Children are a gift from the Lord; the fruit of the womb, a reward. Like arrows in the hand of a warrior are the children born in one's youth. Blessed are they whose quivers are full. They will never be shamed contending with foes at the gate. ~Psalm 127:3-5

Monday, November 24, 2008

Feeling Sick

"Are you gonna puke?" Angelina asks me when I tell her I'm sick. "No, sweetie, I'm a different kind of sick." A couple seconds of silence. Wheels turning as she tries to process what that means. Process fails. "Well, can I see it when it comes out?" (This is her asking me about whether she can see the puke when it comes out.) My daughter is obsessed with bodily functions these days. But I try to explain to her again that I'm not that kind of sick. Rewind to about a half hour ago and I'm screaming in her face about I don't even know what. All I can remember is that all of the sudden, I was angry and yelling at her. Then I was fine. Then it registered in my exhausted brain that I scared her. Hugs, apologies... Then the guilt.. The kind that makes your stomach churn.
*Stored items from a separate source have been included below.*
(** An optional field of type [any] holds [JUndefined] when it is absent. *)
Module Param.
Record t : Type := mk {
  name : string;
  type : string;
  required : bool;
  location : Location;          (* in *)
  description : option string;
  default : JSValue;
  example : JSValue;
  enum : option (list JSValue);
  format : option string;
  schema : JSValue
}.
End Param.

Module Response.
Record t : Type := mk {
  statusCode : Z;
  description : string;
  format : ResponseFormat;
  schema : JSValue
}.
End Response.

Module ApiEndpoint.
Record t : Type := mk {
  path : string;
  method : HttpMethod;
  parameters : list Param.t;
  responses : list Response.t;
  description : string;
  summary : string;
  tags : list string;
  deprecated : bool
}.
End ApiEndpoint.

(* ===================================================================== *)
(** ** testers/endpoint: records *)
(* ===================================================================== *)

Module TestConfig.
Record t : Type := mk {
  baseUrl : string;
  headers : option (list (string * string));
  timeout : option Z;
  validateSchema : option bool;
  paramValues : option (list (string * JSValue))
}.
End TestConfig.

Module EndpointTestResult.
Record t : Type := mk {
  endpoint : ApiEndpoint.t;
  success : bool;
  statusCode : option Z;
  responseTime : option Z;
  error : option string;
  responseBody : JSValue
}.
End EndpointTestResult.

(** The request handed to the HTTP client ([validateStatus] is the constant
    [() => true]: no status code makes the client throw). *)
Module AxiosRequestConfig.
Record t : Type := mk {
  method : string;
  url : string;
  headers : list (string * string);
  timeout : Z;
  data : JSValue
}.
End AxiosRequestConfig.

Module AxiosResponse.
Record t : Type := mk {
  status : Z;
  data : JSValue
}.
End AxiosResponse.
(** * The ABCI application of ethermint: [app/app.go]

    A shallow embedding of [EthermintApplication] and of its ABCI methods
    [Info], [CheckTx], [DeliverTx], [BeginBlock], [Commit] and of the
    admission routine [validateTx].

    Go pointers to [state.StateDB] objects are modelled by locations in an
    explicit heap, so that [state.Copy()] and the in-place updates of
    [validateTx] keep their aliasing behaviour.  A Go [panic] is an outcome
    of its own.  Logging calls are not modelled. *)

From Stdlib Require Import ZArith String List Lia DecimalString.
From stdpp Require Import base option gmap strings list.

Local Open Scope Z_scope.

(** ** Machine integers *)

(** Conversion of an integer to Go's [uint64], [uint32] and [int64]. *)
Definition uint64 (z : Z) : Z := z mod 2 ^ 64.
Definition uint32 (z : Z) : Z := z mod 2 ^ 32.
Definition MaxInt64 : Z := 2 ^ 63 - 1.
Definition MaxUint64 : Z := 2 ^ 64 - 1.

(** [Int64()] of a [big.Int]: the low 64 bits, read as a signed number. *)
Definition Int64 (z : Z) : Z := (z + 2 ^ 63) mod 2 ^ 64 - 2 ^ 63.

(** The [%d] and [%s] verbs of [fmt.Sprintf] on integers: decimal digits,
    with a leading minus sign for a negative number. *)
Definition FormatInt (z : Z) : string := NilZero.string_of_int (Z.to_int z).

(** ** go-ethereum: [common], [core/types], [core/state], [core], [params] *)

(** [common.Address] is 20 bytes, kept here as the number they spell;
    [common.Hash] is 32 bytes. *)
Abbreviation Address := N (only parsing).
Abbreviation Hash := (list Byte.byte) (only parsing).
(** [locate] when every tag it reads is there and converts. *)
Lemma locate_found gps date w vlat vlon la lo rla rlo alt :
  gps !! inl "GPSLatitude" = Some vlat →
  gps !! inl "GPSLongitude" = Some vlon →
  degrees_of vlat = Ok la →
  degrees_of vlon = Ok lo →
  gps !! inl "GPSLatitudeRef" = Some rla →
  gps !! inl "GPSLongitudeRef" = Some rlo →
  rational_or_number
    (default (VTuple [VInt 0; VInt 1]) (gps !! inl "GPSAltitude")) = Ok alt →
  locate gps date w
  = (Ok (Some {| latitude := Some (if eq_str rla "S" then - la else la)%Q;
                 longitude := Some (if eq_str rlo "W" then - lo else lo)%Q;
                 altitude := alt;
                 orientation := default (VInt 0) (gps !! inl "GPSImgDirection");
                 date_created := date |}), w).
Proof.
  intros Hlat Hlon Hla Hlo Hrla Hrlo Halt. unfold locate, getitem.
  rewrite (size_nonzero _ _ _ Hlat), Hlat, Hlon, Hrla, Hrlo.
  rewrite !bool_decide_eq_true_2 by eauto. run.
  rewrite (convert_to_degrees_ok _ _ _ Hla), (convert_to_degrees_ok _ _ _ Hlo).
  destruct (eq_str rla "S"), (eq_str rlo "W"); simpl; by rewrite Halt.
Qed.

(** [locate] when a hemisphere reference is missing: it raises, after at
    most two conversion warnings. *)
Lemma locate_missing_ref gps date w :
  is_Some (gps !! inl "GPSLatitude") →
  is_Some (gps !! inl "GPSLongitude") →
  gps !! inl "GPSLatitudeRef" = None ∨ gps !! inl "GPSLongitudeRef" = None →
  ∃ e w', locate gps date w = (Raise e, w')
          ∧ files w' = files w ∧ dirs w' = dirs w.
Proof.
  intros [vlat Hlat] [vlon Hlon] Href. unfold locate, getitem.
  rewrite (size_nonzero _ _ _ Hlat), Hlat, Hlon.
  rewrite !bool_decide_eq_true_2 by eauto. run.
  destruct (total_convert_to_degrees vlat w) as [lat Hlat'].
  destruct (read_only_convert_to_degrees vlat w) as [Hf1 Hd1].
  destruct (convert_to_degrees vlat w) as [r1 w1]; simpl in *; subst r1.
  destruct (total_convert_to_degrees vlon w1) as [lon Hlon'].
  destruct (read_only_convert_to_degrees vlon w1) as [Hf2 Hd2].
  destruct (convert_to_degrees vlon w1) as [r2 w2]; simpl in *; subst r2.
  assert (files w2 = files w ∧ dirs w2 = dirs w) as Hw by (split; congruence).
  destruct (gps !! inl "GPSLatitudeRef") as [rla|]; [|by eauto].
  destruct Href as [|Href]; [done|]. rewrite Href.
  destruct (eq_str rla "S"); simpl; [|by eauto].
  destruct lat as [q|]; simpl; by eauto.
Qed.

(** [locate] when the latitude does not convert and its reference is not
    "S": the failed conversion is not noticed, the record is returned
    with [None] as latitude. *)
Lemma locate_keeps_failed_latitude gps date w vlat vlon e lo rla rlo alt :
  gps !! inl "GPSLatitude" = Some vlat →
  gps !! inl "GPSLongitude" = Some vlon →
  degrees_of vlat = Raise e →
  degrees_of vlon = Ok lo →
  gps !! inl "GPSLatitudeRef" = Some rla →
  eq_str rla "S" = false →
  gps !! inl "GPSLongitudeRef" = Some rlo →
  rational_or_number
    (default (VTuple [VInt 0; VInt 1]) (gps !! inl "GPSAltitude")) = Ok alt →
  ∃ md, locate gps date w
        = (Ok (Some md),
           World (files w) (dirs w)
             (page w ++ [st_warning "Error converting GPS value to degrees: " e]))
        ∧ latitude md = None.
Proof.
  intros Hlat Hlon Hla Hlo Hrla HS Hrlo Halt. unfold locate, getitem.
  rewrite (size_nonzero _ _ _ Hlat), Hlat, Hlon, Hrla, Hrlo.
  rewrite !bool_decide_eq_true_2 by eauto. run.
  rewrite (convert_to_degrees_fails _ _ _ Hla), (convert_to_degrees_ok _ _ _ Hlo).
  rewrite HS.
  destruct (eq_str rlo "W"); simpl; rewrite Halt; eexists; split; reflexivity.
Qed.
(* ===== verification/_CoqProject ===== *)
-Q . S2P
Prelude.v
CText.v
CScan.v
Abi.v
DLog.v
Sha256.v
Ring.v
DenyLimit.v
Modules.v
SyscallTable.v
SyscallCheck.v
Registry.v
RegistryConc.v
Handlers.v
Inherit.v
Scan.v
Ioctl.v
Lifecycle.v
Baseline.v
Runs.v
Report.v
Monitor.v
Environ.v
Elf.v
Render.v
Resolve.v
Host.v
Daemon.v
Cli.v
ScanCmd.v
Main.v
Stop.v
Limiter.v
Store.v
Json.v
Http.v
Server.v
EndToEnd.v
Attack.v
ServerConc.v
ServerLife.v
ServerMain.v
ServerArgs.v
(* ===== verification/Modules.v ===== *)
(** The loaded-module list as the kernel module sees it
    (src/anticheat_module.c: [ac_next_module_rcu], [ac_module_sane],
    [ac_addr_in_module], [ac_snapshot_mod_ranges], [ac_addr_in_ranges]).

    The kernel's list is circular; the walk enters it at the module's own node
    and stops when it is back there.  The address classification of the system
    call check uses a snapshot of the modules' ranges, equivalent to the walk
    it replaces. *)

From S2P Require Import Prelude CText Abi.

#[local] Open Scope Z_scope.

(** ** What the kernel provides *)

(** [enum module_state] *)
Inductive module_state :=
  | MODULE_STATE_LIVE | MODULE_STATE_COMING | MODULE_STATE_GOING
  | MODULE_STATE_UNFORMED.

#[export] Instance module_state_eq_dec : EqDecision module_state.
Proof. solve_decision. Defined.

(** The members of [struct module] the program reads.  [m_core] are the base
    and size of the core memory types, [MOD_TEXT] first. *)
Record module := mk_module {
  m_addr : Z;
  m_name : list Z;
  m_state : module_state;
  m_core : list (Z * Z);
}.

#[export] Instance module_inhabited : Inhabited module :=
  populate (mk_module 0 [] MODULE_STATE_UNFORMED []).

Class ModuleEnv := {
  is_vmalloc_or_module_addr : Z -> bool;
  within_module_core : Z -> module -> bool;
  MOD_MEM_NUM_TYPES : nat;
}.

(** [within_module_core] tests [addr - base < size], unsigned, for each core
    memory type. *)
Class ModuleLaws `{!ModuleEnv} : Prop := {
  within_module_core_spec addr m :
    within_module_core addr m =
    existsb (fun '(base, size) => u64 (addr - base) <? size) (m_core m);
}.

Module Mods.
Section mods.
Context `{!ModuleEnv}.

(** ** The walk *)

(** The circular list: node [i + 1] follows node [i], [this] is the node of
    THIS_MODULE. *)
Definition ac_next_module_rcu (ring : list module) (this i : nat)
    : option nat :=
  let j := ((i + 1) mod length ring)%nat in
  if (j =? this)%nat then None else Some j.

(** [ac_for_each_module_rcu]: the modules visited, in order. *)
Fixpoint walk_from (fuel : nat) (ring : list module) (this i : nat)
    : list module :=
  match fuel with
  | O => []
  | S fuel' =>
      ring !!! i ::
      match ac_next_module_rcu ring this i with
      | None => []
      | Some j => walk_from fuel' ring this j
      end
  end.

Definition ac_for_each_module_rcu (ring : list module) (this : nat)
    : list module :=
  walk_from (length ring) ring this this.

(** ** Classification of an entry and of an address *)

Definition GiB : Z := 0x40000000.

Definition mod_text (m : module) : Z * Z := m_core m !!! 0%nat.

Definition ac_module_sane (m : module) : bool :=
  if negb (is_vmalloc_or_module_addr (m_addr m)) then false else
  if bool_decide (m_state m <> MODULE_STATE_LIVE) then false else
  if (fst (mod_text m) =? 0) || (snd (mod_text m) =? 0) then false else
  if GiB <? snd (mod_text m) then false else true.

Definition ac_module_size (m : module) : Z :=
  foldl (fun acc '(_, size) => u64 (acc + size)) 0 (m_core m).

Definition ac_addr_in_module (mods : list module) (addr : Z) : bool :=
  existsb (fun m => ac_module_sane m && within_module_core addr m) mods.

(** ** The range snapshot *)

Record ac_mod_range := mk_range { rg_start : Z; rg_end : Z }.

(** The inner loop over one module's core ranges; [None] once [truncated]. *)
Fixpoint snap_ranges (cap : nat) (core : list (Z * Z))
    (acc : list ac_mod_range) : option (list ac_mod_range) :=
  match core with
  | [] => Some acc
  | (base, size) :: core' =>
      if (base =? 0) || (size =? 0) || (GiB <? size)
      then snap_ranges cap core' acc
      else if (cap <=? length acc)%nat then None
      else snap_ranges cap core' (acc ++ [mk_range base (u64 (base + size))])
  end.

Fixpoint snap_mods (cap : nat) (mods : list module) (acc : list ac_mod_range)
    : option (list ac_mod_range) :=
  match mods with
  | [] => Some acc
  | m :: mods' =>
      if negb (ac_module_sane m) then snap_mods cap mods' acc
      else match snap_ranges cap (m_core m) acc with
           | None => None
           | Some acc' => snap_mods cap mods' acc'
           end
  end.

(** [None] is the NULL pointer: no memory ([alloc_ok] false) or more ranges
    than the array holds. *)
Definition ac_snapshot_mod_ranges (alloc_ok : bool) (mods : list module)
    : option (list ac_mod_range) :=
  if negb alloc_ok then None
  else snap_mods (AC_MAX_MODS * MOD_MEM_NUM_TYPES) mods [].

Definition ac_addr_in_ranges (addr : Z) (ranges : list ac_mod_range) : bool :=
  existsb (fun r => (rg_start r <=? addr) && (addr <? rg_end r)) ranges.

(** ** The walk visits every entry once *)

Lemma walk_from_suffix fuel ring this i :
  (this < length ring)%nat -> (i < length ring)%nat ->
  fuel = (if (i <? this)%nat then this - i else length ring - i + this)%nat ->
  walk_from fuel ring this i =
  if (i <? this)%nat then drop i (take this ring)
  else drop i ring ++ take this ring.
Proof.
  revert i. induction fuel as [|fuel IH]; intros i Ht Hi Hf.
  { case_test; lia. }
  cbn [walk_from]. unfold ac_next_module_rcu.
  assert (ring !! i = Some (ring !!! i)) as Hx
    by by apply list_lookup_lookup_total_lt.
  destruct (decide (S i = length ring)) as [He|He].
  - rewrite Nat.add_1_r, He, Nat.Div0.mod_same.
    destruct (Nat.ltb_spec i this); [lia|].
    rewrite (drop_S _ _ _ Hx), (drop_ge ring (S i)) by lia. simpl app.
    destruct (Nat.eqb_spec 0 this) as [<-|]; [by rewrite take_0|].
    rewrite IH; [|lia..|].
    + destruct (Nat.ltb_spec 0 this); [|lia]. done.
    + destruct (Nat.ltb_spec 0 this); lia.
  - rewrite Nat.mod_small, Nat.add_1_r by lia.
    destruct (Nat.eqb_spec (S i) this) as [<-|].
    + destruct (Nat.ltb_spec i (S i)); [|lia].
      rewrite (drop_S (take (S i) ring) (ring !!! i) i), drop_ge;
        rewrite ?length_take; try done; try lia.
      rewrite lookup_take_lt by lia. done.
    + rewrite IH by (try lia; revert Hf; repeat case_test; lia).
      destruct (Nat.ltb_spec i this), (Nat.ltb_spec (S i) this); try lia.
      * rewrite (drop_S (take this ring) (ring !!! i) i); [done|].
        by rewrite lookup_take_lt.
      * by rewrite (drop_S _ _ _ Hx).
Qed.

Lemma for_each_rotation ring this :
  (this < length ring)%nat ->
  ac_for_each_module_rcu ring this = drop this ring ++ take this ring.
Proof.
  intros Ht. unfold ac_for_each_module_rcu.
  rewrite walk_from_suffix; [|lia..|].
  - by rewrite Nat.ltb_irrefl.
  - rewrite Nat.ltb_irrefl. lia.
Qed.

(** ** The snapshot decides what the walk decides *)

(** A core range that is not torn: unused (size 0) or a real address range. *)
Definition range_ok (r : Z * Z) : Prop :=
  let '(base, size) := r in
  0 <= size <= GiB /\ 0 <= base /\ base + size < 18446744073709551616 /\
  (size <> 0 -> base <> 0).

Definition ranges_ok (mods : list module) : Prop :=
  Forall (fun m => ac_module_sane m = true -> Forall range_ok (m_core m)) mods.

Lemma in_range_spec addr base size :
  0 <= addr < 18446744073709551616 -> range_ok (base, size) ->
  (base =? 0) || (size =? 0) || (GiB <? size) = false ->
  (base <=? addr) && (addr <? u64 (base + size)) = (u64 (addr - base) <? size).
Proof.
  unfold range_ok, GiB. intros Ha (Hs & Hb & He & _) Hn.
  rewrite u64_id by lia.
  destruct (Z.leb_spec base addr), (Z.ltb_spec addr (base + size)); symmetry;
    cbn [andb]; apply Z.ltb_lt || apply Z.ltb_ge; word_lia.
Qed.

Lemma skipped_range addr base size :
  range_ok (base, size) ->
  (base =? 0) || (size =? 0) || (GiB <? size) = true ->
  (u64 (addr - base) <? size) = false.
Proof.
  unfold range_ok, GiB. intros (Hs & Hb & He & Hz) Hn. boolp.
  destruct (decide (size = 0)) as [->|]; [|exfalso; naive_solver lia].
  pose proof (u64_range (addr - base)). lia.
Qed.

Lemma in_ranges_app addr r1 r2 :
  ac_addr_in_ranges addr (r1 ++ r2) =
  ac_addr_in_ranges addr r1 || ac_addr_in_ranges addr r2.
Proof. apply existsb_app. Qed.

Lemma snap_ranges_spec cap core acc acc' addr :
  0 <= addr < 18446744073709551616 -> Forall range_ok core ->
  snap_ranges cap core acc = Some acc' ->
  ac_addr_in_ranges addr acc' =
  ac_addr_in_ranges addr acc ||
  existsb (fun '(base, size) => u64 (addr - base) <? size) core.
Proof.
  intros Ha Hok. revert acc. induction Hok as [|[base size] core Hr _ IH];
    intros acc; cbn [snap_ranges existsb].
  - intros [= ->]. by rewrite orb_false_r.
  - destruct (_ || (GiB <? size)) eqn:Hskip.
    + intros ->%IH. by rewrite skipped_range.
    + destruct (_ <=? _)%nat; [done|]. intros ->%IH.
      rewrite in_ranges_app. cbn [ac_addr_in_ranges existsb rg_start rg_end].
      by rewrite in_range_spec, orb_false_r, <- orb_assoc.
Qed.

Context `{!ModuleLaws}.

Lemma snap_mods_spec cap mods acc acc' addr :
  0 <= addr < 18446744073709551616 -> ranges_ok mods ->
  snap_mods cap mods acc = Some acc' ->
  ac_addr_in_ranges addr acc' =
  ac_addr_in_ranges addr acc || ac_addr_in_module mods addr.
Proof.
  intros Ha Hok. revert acc. induction Hok as [|m mods Hm _ IH];
    intros acc; cbn [snap_mods ac_addr_in_module existsb].
  - intros [= ->]. by rewrite orb_false_r.
  - destruct (ac_module_sane m) eqn:Hs; cbn [negb andb]; [|apply IH].
    destruct (snap_ranges cap (m_core m) acc) as [acc1|] eqn:Hr; [|done].
    intros ->%IH. rewrite (snap_ranges_spec _ _ _ _ _ Ha (Hm eq_refl) Hr).
    by rewrite within_module_core_spec, <- orb_assoc.
Qed.

Lemma snapshot_spec ok mods ranges addr :
  0 <= addr < 18446744073709551616 -> ranges_ok mods ->
  ac_snapshot_mod_ranges ok mods = Some ranges ->
  ac_addr_in_ranges addr ranges = ac_addr_in_module mods addr.
Proof.
  intros Ha Hok. unfold ac_snapshot_mod_ranges. destruct ok; [|done].
  by apply snap_mods_spec.
Qed.

(** The snapshot is refused only for lack of memory or of room. *)
Lemma snap_ranges_room cap core acc :
  (length acc + length core <= cap)%nat ->
  exists acc', snap_ranges cap core acc = Some acc' /\
               (length acc' <= length acc + length core)%nat.
Proof.
  revert acc. induction core as [|[base size] core IH]; intros acc Hc;
    cbn [snap_ranges length] in *; [eauto with lia|].
  destruct (_ || _).
  - destruct (IH acc) as (acc' & -> & ?); eauto with lia.
  - destruct (Nat.leb_spec cap (length acc)); [lia|].
    destruct (IH (acc ++ [mk_range base (u64 (base + size))]))
      as (acc' & -> & Hl); rewrite ?length_app in *; simpl in *; [lia|].
    eauto with lia.
Qed.

(** ** Properties *)

(** Entered at the module's own node, the walk of the circular list
    terminates after visiting every entry exactly once, its own entry
    first. *)
Theorem walk_visits_all ring this :
  (this < length ring)%nat ->
  ac_for_each_module_rcu ring this ≡ₚ ring /\
  head (ac_for_each_module_rcu ring this) = ring !! this.
Proof.
  intros Ht. rewrite for_each_rotation by done. split.
  - rewrite Permutation_app_comm. by rewrite take_drop.
  - destruct (lookup_lt_is_Some_list ring this Ht) as [m Hm].
    by rewrite Hm, (drop_S _ _ _ Hm).
Qed.
End mods.

Lemma walk_visits_all_witness :
  let m k := mk_module k [] MODULE_STATE_LIVE [] in
  head (ac_for_each_module_rcu [m 1; m 2; m 3] 1) = Some (m 2).
Proof.
  apply (walk_visits_all [mk_module 1 [] MODULE_STATE_LIVE [];
    mk_module 2 [] MODULE_STATE_LIVE [];
    mk_module 3 [] MODULE_STATE_LIVE []] 1).
  simpl. lia.
Defined.
End Mods.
So I'm trying to figure out how to explain to her what just happened. It's a tough feat when I'm not even sure I really know. So I tell her I'm sick, that we're trying to figure out what's wrong and I don't mean to yell at her like that or scare her in any way. The thing is, a 4 year old doesn't process the reality of such a situation like an adult would and I have no business expecting that she'd understand. So what am I supposed to do? She does understand 'sick' so that's my first attempt at trying to explain. I tell her I love her and that I'll try very very hard to not yell or scare her anymore. She seems to be OK with this and walks away, but not before asking one more time if I'm going to puke. Then her attention is stolen by a new Barbie movie she wants to watch.

That type of mood swing for me has been happening more regularly lately. I feel very tired afterward. I want to just crawl in bed and fall into a deep sleep. I have three babies to take care of so I can't. But I don't know how much I can handle while trying to figure all this out. My seizures, if that's what is truly wrong with me, have slowly been changing me into a completely different person. I don't like it. My husband doesn't like it. And I'm pretty sure that when they have to experience it, my kids don't like it, either. A lot of the time, the seizures manifest in little ways.. I say little but I really mean ways that are just unnoticed by others. Dizziness, "pop rocks" in the back of my head, funny sounds and smells..sometimes I think I see things that aren't there.

But some of the time, they manifest in an outburst of rage. This is very scary. Who knows what sets me off but all of the sudden, I am screaming and saying horrible things and I can't even really see anything. And then just like that, as fast as it came on, it's over. What's left is usually a confused and tired Mommy and very scared little babies.

I want to be able to be a normal functioning Mommy for my children. I don't want to scare them or yell at them and I don't want to end up hurting them. They deserve so much better than what I am right now. It's bad enough to have to worry about changing the imperfections of my personality that already halt my ability to be who they need me to be for them... Now on top of that, I have to deal with this issue, something I have no control over accept to keep trying meds until I find one that actually works with out any intolerable side-effects. In the meantime, I am stuck being a slave to these seizures and if it's not them, then it's the side-effects of the medication.

The first medication I was on made me break out in this horrible full-body rash. I stopped taking that and waited for the rash to go away. Now I'm on a different one which I started taking last Tuesday. This past Saturday, though, I woke up feeling horrible, like I hadn't slept in days and I felt very strange and then I was screaming at my husband, saying horrible things to him but it was worse than any other time. It reminded me of how I used to be when I was on Topomax many years ago... To sum it up in one word, CRAZY. All the time. OK, so that's 4 words.. But that's how it was. I figured that maybe it wasn't the seizures but the medication that was affecting me that morning. So I stopped taking it.

This morning I called my neurologist and had to leave a message, as is the normal routine. Don't know when she'll be getting back to me. I also don't know what I'm supposed to do if this medication doesn't work either. Try yet another one, I guess.. I'm already so done with this entire process. The whole thing is making me so sick that maybe I really will puke after all.